South Korea must take “emergency steps” and “all possible measures we can think of” to keep its China-dependent economy from crashing during the region’s coronavirus outbreak, president Moon Jae-in said last week.

“The current situation is more serious than we thought,” he noted.

The country has begun a $356-million emergency loan program to support retailers, airlines, shipping companies, and travel agencies hit by the sudden plunge in Chinese business.
China buys about 25 percent of South Korea’s exports, and many South Korean industries rely on parts from China. Hyundai Motor is suffering from lack of Chinese-made components.
Analysts see the virus’s impact as cutting South Korea’s economic growth rate to less than 2 percent this year.
The government issued a health “red alert” on 23 February after confirming more than 600 domestic cases of the illness.

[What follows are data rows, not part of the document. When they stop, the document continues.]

(* ===== verification/TapirShardProps.v ===== *)
(** * Properties of the TAPIR shard client

    The round trip of an operation through a server, and the decision on the
    votes of a prepare. *)

From S2P Require Import Prelude Timestamp TsSet Transaction VersionStore TapirStore Codec Quorum IRRecord IRReplica IRClient IRClientProps Promise TapirServer TapirShard.

(** ** Round trips *)

Section rpc.
Context `{IO : IterOrder} `{Codec TapirRequest} `{Codec TapirReply}.

(** The callback [cb] answers the promise that is waited for, with [reply]. *)
Definition delivers (cb : ShardClient → ShardClient) (reply : Promise → Promise) : Prop :=
  ∀ sc w pr, waiting sc = Some w → heap sc !! w = Some pr →
    heap (cb sc) !! w = Some (reply pr) ∧ waiting (cb sc) = None.

Lemma answer_waiting_delivers reply : delivers (λ sc, answer_waiting sc reply) reply.
Proof.
  intros sc w pr Hw Hp. unfold answer_waiting. rewrite Hw. simpl. by rewrite lookup_alter_eq, Hp.
Qed.

(** How a promise is answered with what the store returned. *)
Definition get_answer (r : Z * option (Timestamp * string)) (pr : Promise) : Promise :=
  match r.2 with
  | Some (t, v) => Reply_rtv pr r.1 t v
  | None => Reply_rv pr r.1 ""
  end.
Definition get_at_answer (r : Z * option (Timestamp * string)) (pr : Promise) : Promise :=
  match r.2 with
  | Some (t, v) => Reply_rv pr r.1 v
  | None => Reply_rv pr r.1 ""
  end.

End rpc.


(** ** The decision *)

Section decide.
Context `{Codec TapirRequest} `{Codec TapirReply}.

Definition vote_of (s : string) : Z := rp_status (parse s : TapirReply).

(** The timestamp a vote proposes. *)
Definition proposal (s : string) : Timestamp :=
  ts_of_msg (unset_timestamp (rp_timestamp (parse s : TapirReply))).

(** How many replicas voted OK. *)
Definition ok_votes (l : list (string * nat)) : Z :=
  foldr (λ q acc, (if decide (vote_of q.1 = REPLY_OK) then Z.of_nat q.2 else 0) + acc) 0 l.

(** The latest timestamp proposed with a RETRY. *)
Definition latest_proposal (ts : Timestamp) (l : list (string * nat)) : Timestamp :=
  foldl (λ ts q, if decide (vote_of q.1 = REPLY_RETRY)
                 then if ts_gt (proposal q.1) ts then proposal q.1 else ts else ts) ts l.

Lemma decide_loop_spec ok ts l :
  match decide_loop ok ts l with
  | inl s => vote_of s = REPLY_FAIL ∧ s ∈ l.*1
  | inr (ok', ts') => Forall (λ q, vote_of q.1 ≠ REPLY_FAIL) l ∧ ok' = ok + ok_votes l ∧ ts' = latest_proposal ts l
  end.
Proof.
  revert ok ts. induction l as [|[s c] l IH]; intros ok ts; [simpl; split_and!; [done|lia|done]|].
  simpl. fold (vote_of s). fold (proposal s).
  destruct (Z.eqb_spec (vote_of s) REPLY_OK) as [Hok|Hok].
  { rewrite Hok. specialize (IH (ok + Z.of_nat c) ts).
    destruct (decide_loop (ok + Z.of_nat c) ts l) as [s'|[ok' ts']].
    - split; [apply IH|right; apply IH].
    - destruct IH as (? & -> & ->). split_and!; [constructor; [simpl; by rewrite Hok|done]|simpl; lia|done]. }
  destruct (Z.eqb_spec (vote_of s) REPLY_FAIL) as [Hf|Hf]; [split; [done|left]|].
  rewrite (decide_False (P := vote_of s = REPLY_OK)) by done.
  destruct (Z.eqb_spec (vote_of s) REPLY_RETRY) as [Hr|Hr].
  - rewrite decide_True by done. set (t := if ts_gt _ _ then _ else _). specialize (IH ok t).
    destruct (decide_loop ok t l) as [s'|[ok' ts']]; [split; [apply IH|right; apply IH]|].
    destruct IH as (? & -> & ->). split_and!; [by constructor|lia|done].
  - rewrite decide_False by done. specialize (IH ok ts).
    destruct (decide_loop ok ts l) as [s'|[ok' ts']]; [split; [apply IH|right; apply IH]|].
    destruct IH as (? & -> & ->). split_and!; [by constructor|lia|done].
Qed.

Lemma ok_votes_perm l l' : l ≡ₚ l' → ok_votes l = ok_votes l'.
Proof. induction 1; simpl; lia. Qed.

Definition ok_total (m : gmap string nat) : Z := ok_votes (map_to_list m).

Definition ok_weight (s : string) (c : nat) : Z := if decide (vote_of s = REPLY_OK) then Z.of_nat c else 0.

Lemma ok_total_insert m s c : ok_total (<[s := c]> m) = ok_weight s c + ok_total (delete s m).
Proof.
  unfold ok_total. rewrite <-insert_delete_eq.
  by rewrite (ok_votes_perm _ _ (map_to_list_insert _ _ c (lookup_delete_eq m s))).
Qed.

Lemma ok_total_delete m s : ok_total m = ok_weight s (default 0%nat (m !! s)) + ok_total (delete s m).
Proof.
  destruct (m !! s) as [c|] eqn:Hs; simpl.
  - rewrite <-ok_total_insert. by rewrite insert_id.
  - rewrite delete_id by done. unfold ok_weight. case_decide; simpl; lia.
Qed.

(** The OK votes are those of the replicas that replied OK. *)
Lemma ok_total_count (msgs : gmap Z ReplyConsensusMessage) :
  ok_total (count_results msgs) =
  Z.of_nat (size (filter (λ q : Z * ReplyConsensusMessage, vote_of (rc_result q.2) = REPLY_OK) msgs)).
Proof.
  assert (∀ (l : list (Z * ReplyConsensusMessage)) m,
    ok_total (foldl (λ m q, <[rc_result q.2 := S (default 0%nat (m !! rc_result q.2))]> m) m l) =
    ok_total m + Z.of_nat (length (filter (λ q, vote_of (rc_result q.2) = REPLY_OK) l))) as Hl.
  { induction l as [|q l IH]; intros m; [simpl; lia|]. simpl foldl. rewrite IH.
    rewrite ok_total_insert, (ok_total_delete m (rc_result q.2)), filter_cons. unfold ok_weight.
    destruct (decide (vote_of (rc_result q.2) = REPLY_OK)); simpl; lia. }
  unfold count_results. rewrite Hl, map_filter_alt, map_size_list_to_map.
  - unfold ok_total. rewrite map_to_list_empty. simpl. do 2 f_equal.
    by rewrite omap_iter_perm.
  - eapply sublist_NoDup; [|apply fmap_sublist, sublist_filter]. apply NoDup_fst_map_to_list.
Qed.

Lemma count_results_dom (msgs : gmap Z ReplyConsensusMessage) s :
  is_Some (count_results msgs !! s) ↔ ∃ i m, msgs !! i = Some m ∧ rc_result m = s.
Proof.
  assert (∀ (l : list (Z * ReplyConsensusMessage)) (m0 : gmap string nat),
    is_Some (foldl (λ m q, <[rc_result q.2 := S (default 0%nat (m !! rc_result q.2))]> m) m0 l !! s) ↔
    is_Some (m0 !! s) ∨ ∃ q, q ∈ l ∧ rc_result q.2 = s) as Hl.
  { induction l as [|q l IH]; intros m0; [set_solver|]. simpl. rewrite IH, lookup_insert_is_Some'.
    set_solver. }
  unfold count_results. rewrite Hl, lookup_empty. split.
  - intros [[? [=]]|([i m] & Hq%elem_of_omap_iter & ?)]. eauto.
  - intros (i & m & Hm & ?). right. exists (i, m). by rewrite elem_of_omap_iter.
Qed.

Lemma TapirDecide_cases cfg results :
  (vote_of (TapirDecide cfg results) = REPLY_FAIL ∧ is_Some (results !! TapirDecide cfg results)) ∨
  ((∀ s c, results !! s = Some c → vote_of s ≠ REPLY_FAIL) ∧
   TapirDecide cfg results =
     ser (if decide (QuorumSize cfg ≤ ok_total results) then mkTReply REPLY_OK None None
          else mkTReply REPLY_RETRY None
                 (Some (ts_serialize (latest_proposal ts0 (omap_iter string_le results)))))).
Proof.
  unfold TapirDecide. pose proof (decide_loop_spec 0 ts0 (omap_iter string_le results)) as Hs.
  destruct (decide_loop 0 ts0 (omap_iter string_le results)) as [s|[ok ts]].
  - left. destruct Hs as [Hv Hin]. split; [done|].
    apply list_elem_of_fmap in Hin as ([s' c] & -> & Hin%elem_of_omap_iter). by eexists.
  - right. destruct Hs as (Hf & -> & ->). split.
    + intros s c Hsc. rewrite Forall_forall in Hf. apply (Hf (s, c)). by apply elem_of_omap_iter.
    + unfold ok_total. rewrite (ok_votes_perm _ _ (omap_iter_perm string_le results)).
      destruct (Z.leb_spec (QuorumSize cfg) (0 + ok_votes (map_to_list results)));
        [rewrite decide_True|rewrite decide_False]; by (lia || done).
Qed.

End decide.

(** The decision on the votes of a prepare.  If a replica voted FAIL, that is the
    decision; else it is OK if a quorum of replicas voted OK, and RETRY at the
    latest timestamp proposed with a RETRY vote otherwise. *)
Theorem TapirDecide_votes `{Codec TapirRequest} `{Codec TapirReply} cfg (msgs : gmap Z ReplyConsensusMessage) :
  let d := TapirDecide cfg (count_results msgs) in
  ((∃ i m, msgs !! i = Some m ∧ vote_of (rc_result m) = REPLY_FAIL) →
     vote_of d = REPLY_FAIL ∧ ∃ i m, msgs !! i = Some m ∧ rc_result m = d) ∧
  ((∀ i m, msgs !! i = Some m → vote_of (rc_result m) ≠ REPLY_FAIL) →
     vote_of d = (if decide (QuorumSize cfg ≤
                      Z.of_nat (size (filter (λ q : Z * ReplyConsensusMessage, vote_of (rc_result q.2) = REPLY_OK) msgs)))
                  then REPLY_OK else REPLY_RETRY) ∧
     (vote_of d = REPLY_RETRY →
        proposal d = latest_proposal ts0 (omap_iter string_le (count_results msgs)))).
Proof.
  intros d. subst d.
  destruct (TapirDecide_cases cfg (count_results msgs)) as [[Hf Hs]|[Hno ->]].
  - apply count_results_dom in Hs as (i & m & Hm & Hr). split.
    + intros _. split; [done|]. eauto.
    + intros Hno. destruct (Hno i m Hm). by rewrite Hr.
  - split.
    + intros (i & m & Hm & Hv). destruct (proj2 (count_results_dom msgs (rc_result m))) as [c Hc]; [eauto|].
      by destruct (Hno _ _ Hc).
    + intros _. rewrite <-ok_total_count. unfold proposal.
      destruct (decide (QuorumSize cfg ≤ ok_total (count_results msgs))); unfold vote_of; rewrite parse_ser; simpl;
        [done|]. by rewrite ts_of_msg_serialize.
Qed.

TRENDPOST: South Korea, Asia’s fourth-largest economy, joins its neighbors in facing a viral economic crisis.
Japan, which also depends on trade with China, saw its economy shrink 6 percent in 2019 before the virus added another burden. The sudden loss of Chinese trade probably will tip Japan into recession, analysts say.
Singapore has begun subsidizing jobs in affected industries as well as offering corporate tax rebates and special props for aviation, travel, and tourism.
China’s central bank has cut its interest rates and implemented other measures to help its own businesses endure the crisis.
Overall, the harder the virus hits and the more money pumped into financial systems and economies to prop them up, the lower currencies will fall and the higher gold prices will rise.